Intel CPUs dating back a decade are vulnerable to latest cousin of Spectre

Intel on Tuesday plans to release a set of processor microcode fixes, in conjunction with operating system and hypervisor patches from vendors like Microsoft and those distributing Linux and BSD code, to address a novel set of side-channel attacks that allow microarchitecture data sampling (MDS).

These side-channel holes can be potentially exploited by malicious software or rogue users already on a vulnerable machine to extract information, such as passwords and other secrets, from memory it is not allowed to touch. Browser histories can be sniffed, virtual machines snooped on, disk encryption keys stolen, and so on.

MDS provides a way to expose sensitive data held in a processor's internal structures, such as its store buffers, fill buffers, and load buffers. The various MDS techniques, developed by some of the same boffins who revealed the Spectre and Meltdown flaws last year, provide a link between memory side-channel attacks and the transient execution attacks exemplified by Meltdown.

Intel's patch dump coincides with the expected release of research papers by computer scientists – summarized at cpu.fail and zombieloadattack.com – detailing how the vulnerabilities arise from speculative execution – a shortcut taken by modern processors to execute software instructions before they're needed that has opened new avenues of attack. The vulnerabilities appear to be limited to Intel hardware; the researchers say they were unable to replicate any of their attack primitives on Arm or AMD-designed processors.

Chipzilla maintains the vulnerabilities being disclosed today are difficult to exploit outside of a laboratory environment.

MDS describes a way to sample snippets of data as opposed to grabbing it all at once; it's more like eavesdropping on privileged communications than cracking a safe. As a result, it's not easy to target specific data or differentiate valuable information from background noise.

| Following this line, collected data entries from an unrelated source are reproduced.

(** The digits after the point. *)
Fixpoint handle_decimals (NEGATIVE : bool) (buf : list Z) (result : T) : option T :=
  match buf with
  | [] => Some result
  | c :: rest =>
      if CharacterIsDigit c then
        result ← HandleDecimal OP NEGATIVE result (c - 48);
        handle_decimals NEGATIVE rest result
      else None
  end.

(** [IntegerCastLoop] from a position on; [seen] is [pos > start_pos].
    [exponent] reads the exponent, where exponents are allowed. *)
Fixpoint IntegerCastLoop_from (exponent : option (list Z → option Z)) (NEGATIVE strict : bool)
    (buf : list Z) (seen : bool) (result : T) : option T :=
  match buf with
  | [] => result ← Finalize OP result; if seen then Some result else None
  | c :: rest =>
      if CharacterIsDigit c then
        result ← HandleDigit OP NEGATIVE result (c - 48);
        IntegerCastLoop_from exponent NEGATIVE strict rest true result
      else if c =? 46 then
        if strict then None
        else
          result ← handle_decimals NEGATIVE rest result;
          result ← Finalize OP result;
          if seen || negb (bool_decide (rest = [])) then Some result else None
      else if CharacterIsSpace c then
        if forallb CharacterIsSpace rest then Finalize OP result else None
      else
        match exponent with
        | None => None
        | Some parse =>
            if (c =? 101) || (c =? 69) then
              if negb seen then None
              else exponent ← parse rest; HandleExponent OP result exponent
            else None
        end
  end.

Definition IntegerCastLoop (exponent : option (list Z → option Z)) (NEGATIVE strict : bool) (buf : list Z) (result : T)
    : option T :=
  let start := match buf with c :: rest => if NEGATIVE || (c =? 43) then rest else buf | [] => [] end in
  IntegerCastLoop_from exponent NEGATIVE strict start false result.

Definition TryIntegerCast (exponent : option (list Z → option Z)) (buf : list Z) (result : T) (strict unsigned_int : bool)
    : option T :=
  match skip_spaces buf with
  | [] => None
  | (c :: rest) as buf =>
      let negative := c =? 45 in
      if negb negative then IntegerCastLoop exponent false strict buf result
      else if unsigned_int && negb (forallb (λ c, c =? 48) rest) then None
      else IntegerCastLoop exponent true strict buf result
  end.
End loop.

(** ** Integers *)

Section integers.
(** [HandleExponent], in floating point: the result times a power of ten. *)
Context (float_exponent : int_type → Z → Z → option Z).

Definition IntegerCastOperation (T : int_type) : CastOperation Z := mkCastOperation
  (λ NEGATIVE result digit,
    if NEGATIVE then
      if result <? Z.quot (NumericLimits_Minimum T + digit) 10 then None else Some (wrap T (result * 10 - digit))
    else
      if Z.quot (NumericLimits_Maximum T - digit) 10 <? result then None else Some (wrap T (result * 10 + digit)))
  (λ result exponent, float_exponent T result exponent)
  (λ _ result _, Some result)
  (λ result, Some result).

(** The exponent itself is a 64-bit integer without an exponent. *)
Definition parse_exponent (strict : bool) (buf : list Z) : option Z :=
  let negative := match buf with c :: _ => c =? 45 | [] => false end in
  IntegerCastLoop (IntegerCastOperation int64_t) None negative strict buf 0.

Definition TryCast_integer (T : int_type) (input : list Z) (strict : bool) : option Z :=
  TryIntegerCast (IntegerCastOperation T) (Some (parse_exponent strict)) input 0 strict (negb (is_signed T)).

(** [TryCastString] and [TryStrictCastString] *)
Definition cast_string {A : Type} (TryCast : list Z → bool → option A) (strict : bool) (input : list Z) : res A :=
  match TryCast input strict with
  | Some result => Ok result
  | None => Throw (ConversionException "Could not convert string")
  end.
End integers.

(** ** Booleans *)

(** [std::tolower] *)
Definition tolower (c : Z) : Z := if (65 <=? c) && (c <=? 90) then c + 32 else c.

Definition TryCast_bool (input : list Z) (strict : bool) : option bool :=
  match input with
  | [c] =>
      let c := tolower c in
      if (c =? 116) || (negb strict && (c =? 49)) then Some true
      else if (c =? 102) || (negb strict && (c =? 48)) then Some false
      else None
  | [t; r; u; e] => if bool_decide (map tolower [t; r; u; e] = codes "true") then Some true else None
  | [f; a; l; s; e] => if bool_decide (map tolower [f; a; l; s; e] = codes "false") then Some false else None
  | _ => None
  end.

(** ** 128-bit integers *)

(** [digits] is a [uint8_t]. *)
Record HugeIntCastData : Set := mkHugeIntCastData { hugeint : hugeint_t; intermediate : Z; digit_number : Z }.

(** The flag is the result; a step that fails may have changed the number. *)
Definition Flush (data : HugeIntCastData) : bool * HugeIntCastData :=
  let add h :=
    let '(ok, h) := Hugeint_AddInPlace h (HugeintConvertInteger (intermediate data)) in
    if ok then (true, mkHugeIntCastData h 0 0) else (false, mkHugeIntCastData h (intermediate data) (digit_number data)) in
  if (digit_number data =? 0) && (intermediate data =? 0) then (true, data)
  else if negb (lower (hugeint data) =? 0) || negb (upper (hugeint data) =? 0) then
    if 38 <? digit_number data then (false, data)
    else
      match Hugeint_TryMultiply multiply_int128 (hugeint data) (Hugeint_POWERS_OF_TEN !!! Z.to_nat (digit_number data)) with
      | None => (false, data)
      | Some h => add h
      end
  else add (hugeint data).

(** [if (!result.Flush()) return false;] *)
Definition try_flush (data : HugeIntCastData) : option HugeIntCastData :=
  let '(ok, data) := Flush data in if ok then Some data else None.

Section hugeints.
(** The branch of [HandleExponent] for exponents beyond 38, in floating point. *)
Context (float_exponent : int_type → Z → Z → option Z) (float_exponent_hugeint : hugeint_t → Z → option hugeint_t).

Definition hugeint_HandleDigit (NEGATIVE : bool) (result : HugeIntCastData) (digit : Z) : option HugeIntCastData :=
  let full :=
    if NEGATIVE then intermediate result <? Z.quot (NumericLimits_Minimum int64_t + digit) 10
    else Z.quot (NumericLimits_Maximum int64_t - digit) 10 <? intermediate result in
  result ← (if full then try_flush result else Some result);
  Some (mkHugeIntCastData (hugeint result)
    (s64 (if NEGATIVE then intermediate result * 10 - digit else intermediate result * 10 + digit))
    (wrapU 8 (digit_number result + 1))).

(** The result of [Flush] is not looked at. *)
Definition hugeint_HandleExponent (result : HugeIntCastData) (exponent : Z) : option HugeIntCastData :=
  let '(_, result) := Flush result in
  let set h := mkHugeIntCastData h (intermediate result) (digit_number result) in
  if (exponent <? -38) || (38 <? exponent) then set <$> float_exponent_hugeint (hugeint result) exponent
  else if exponent <? 0 then
    match Hugeint_Divide (hugeint result) (Hugeint_POWERS_OF_TEN !!! Z.to_nat (- exponent)) with
    | Ok h => Some (set h)
    | Throw _ => None
    end
  else set <$> Hugeint_TryMultiply multiply_int128 (hugeint result) (Hugeint_POWERS_OF_TEN !!! Z.to_nat exponent).

Definition HugeIntegerCastOperation : CastOperation HugeIntCastData := mkCastOperation
  hugeint_HandleDigit hugeint_HandleExponent (λ _ result _, Some result) try_flush.

Definition TryCast_hugeint (input : list Z) (strict : bool) : option hugeint_t :=
  hugeint <$> TryIntegerCast HugeIntegerCastOperation (Some (parse_exponent float_exponent strict)) input
    (mkHugeIntCastData (mkHugeint 0 0) 0 0) strict false.
End hugeints.

(** ** Decimals *)

(** What the reading of a decimal needs of its physical type: the template
    parameter [T] of [DecimalCastData]. *)
Class DecimalNumber (N : Type) := {
  zero : N;
  is_zero : N → bool;
  times_ten : N → res N;
  (** [result * 10 - digit] if the flag is set, otherwise [result * 10 + digit] *)
  push_digit : bool → N → Z → res N;
}.

(** The integers of a width. *)
Definition integer_number (T : int_type) : DecimalNumber Z := {|
  zero := 0;
  is_zero z := z =? 0;
  times_ten z := Ok (wrap T (z * 10));
  push_digit NEGATIVE z digit := Ok (wrap T (if NEGATIVE then z * 10 - digit else z * 10 + digit));
|}.

(** The operators of [hugeint_t] throw when they overflow. *)
Definition hugeint_number : DecimalNumber hugeint_t := {|
  zero := mkHugeint 0 0;
  is_zero h := Hugeint_Equals h (mkHugeint 0 0);
  times_ten h := Hugeint_Multiply multiply_int128 h (mkHugeint 10 0);
  push_digit NEGATIVE h digit :=
    h ← Hugeint_Multiply multiply_int128 h (mkHugeint 10 0);
    if NEGATIVE then Hugeint_Subtract h (HugeintConvertInteger digit) else Hugeint_Add h (HugeintConvertInteger digit);
|}.

Record DecimalCastData (N : Type) := mkDecimalCastData {
  result : N;
  decimal_width : Z;
  decimal_scale : Z;
  digit_count : Z;
  decimal_count : Z;
}.
Arguments mkDecimalCastData {_} _ _ _ _ _.
Arguments result {_} _.
Arguments decimal_width {_} _.
Arguments decimal_scale {_} _.
Arguments digit_count {_} _.
Arguments decimal_count {_} _.

(** An exception ends the cast, as a failure does. *)
Definition ok_or_none {A : Type} (r : res A) : option A := match r with Ok a => Some a | Throw _ => None end.

Section decimals.
Context {N : Type} `{DecimalNumber N}.

Definition set_result (state : DecimalCastData N) (r : N) (digit_count' decimal_count' : Z) : DecimalCastData N :=
  mkDecimalCastData r (decimal_width state) (decimal_scale state) digit_count' decimal_count'.

Definition decimal_HandleDigit (NEGATIVE : bool) (state : DecimalCastData N) (digit : Z) : option (DecimalCastData N) :=
  if is_zero (result state) && (digit =? 0) then Some state
  else if digit_count state =? decimal_width state - decimal_scale state then None
  else
    r ← ok_or_none (push_digit NEGATIVE (result state) digit);
    Some (set_result state r (wrapU 8 (digit_count state + 1)) (decimal_count state)).

Definition decimal_HandleDecimal (NEGATIVE : bool) (state : DecimalCastData N) (digit : Z) : option (DecimalCastData N) :=
  if decimal_count state =? decimal_scale state then Some state
  else
    r ← ok_or_none (push_digit NEGATIVE (result state) digit);
    Some (set_result state r (digit_count state) (wrapU 8 (decimal_count state + 1))).

(** The loop of [Finalize]: [n] rounds. *)
Fixpoint scale_up (n : nat) (r : N) : option N :=
  match n with
  | O => Some r
  | S n => r ← ok_or_none (times_ten r); scale_up n r
  end.

Definition decimal_Finalize (state : DecimalCastData N) : option (DecimalCastData N) :=
  r ← scale_up (Z.to_nat (decimal_scale state - decimal_count state)) (result state);
  Some (set_result state r (digit_count state) (decimal_count state)).

Definition DecimalCastOperation : CastOperation (DecimalCastData N) := mkCastOperation
  decimal_HandleDigit (λ _ _, None) decimal_HandleDecimal decimal_Finalize.

Definition DecimalStringCast (input : list Z) (width scale : Z) : res N :=
  match TryIntegerCast DecimalCastOperation None input (mkDecimalCastData zero width scale 0 0) false false with
  | Some state => Ok (result state)
  | None => Throw (ConversionException "Could not convert string to DECIMAL")
  end.
End decimals.

(** ** Integers to decimals and back *)

Definition StandardNumericToDecimalCast (SRC DST : int_type) (input : Z) (width scale : nat) : res Z :=
  let max_width := wrap DST (POWERS_OF_TEN !!! (width - scale)%nat) in
  if (max_width <=? s64 input) || (s64 input <=? - max_width)
  then Throw (OutOfRangeException "Could not cast value to DECIMAL")
  else Ok (wrap DST (s64 (wrap DST input * POWERS_OF_TEN !!! scale))).

(** The test of the casts to 128-bit decimals. *)
Definition exceeds_width (hinput : hugeint_t) (digits : nat) : bool :=
  let max_width := Hugeint_POWERS_OF_TEN !!! digits in
  Hugeint_GreaterThanEquals hinput max_width || Hugeint_LessThanEquals hinput (Hugeint_NegateInPlace max_width).

Definition NumericToHugeDecimalCast (input : Z) (width scale : nat) : res hugeint_t :=
  let hinput := HugeintConvertInteger input in
  if exceeds_width hinput (width - scale) then Throw (OutOfRangeException "Could not cast value to DECIMAL")
  else Hugeint_Multiply multiply_int128 hinput (Hugeint_POWERS_OF_TEN !!! scale).

(** [Hugeint::Cast] and [HugeintCastToNumeric] *)
Definition HugeintCastToNumeric (DST : int_type) (input : hugeint_t) : res Z :=
  match HugeintTryCastInteger DST input with
  | Some r => Ok r
  | None => Throw (ValueOutOfRangeException "Type value is out of range")
  end.

Definition HugeintToDecimalCast (DST : int_type) (input : hugeint_t) (width scale : nat) : res Z :=
  if exceeds_width input (width - scale) then Throw (OutOfRangeException "Could not cast value to DECIMAL")
  else
    r ← Hugeint_Multiply multiply_int128 input (Hugeint_POWERS_OF_TEN !!! scale);
    HugeintCastToNumeric DST r.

To make such attacks more efficient, an attacker might seek to have a targeted app running on the same physical core on an adjacent thread from the malware in order to run load and flush operations repeatedly.

The chipmaker has classified three of the relevant CVEs as medium severity and the fourth as low severity, a numerical range that spans from 6.5 to 3.8. The company contends its recent model chips have hardware mitigations for MDS in place.

"MDS is already addressed at the hardware level in many of our recent 8th and 9th Generation Intel Core processors, as well as the 2nd Generation Intel Xeon Scalable Processor Family," an Intel spokesperson told The Register in an emailed statement.

"For other affected products, mitigation is available through microcode updates, coupled with corresponding updates to operating system and hypervisor software that are available starting today."

Spectre/Meltdown redux?

The researchers who identified the flaws argue that hardware fixes for the Meltdown vulnerability implemented in Whiskey Lake and Coffee Lake CPUs are not enough and that software-based isolation of user and kernel space – which comes with a performance hit – needs to be enabled even on current processors.

Intel insists that recent steppings of its Whiskey Lake and Coffee Lake CPUs make all the necessary changes to its current chipsets. However, the company acknowledges there may be a performance hit due to the microcode fixes in some circumstances for some workloads.

Chipzilla is expected to provide benchmark figures with its disclosure, but based on a discussion with Intel personnel, The Register understands that the microcode mitigations may cut chip performance in the WebXPRT 3 benchmark by about 3 per cent and in the Fio benchmark by 8 to 9 per cent.

So in short, the latest Whiskey Lake and Coffee Lake CPUs have mitigations built in; earlier processors will need to install microcode fixes. Operating systems and hypervisors need to be updated to work with the microcode updates to ensure they function properly; these patches are rolling out today from Microsoft, Apple, Google, Linux distributions, and others.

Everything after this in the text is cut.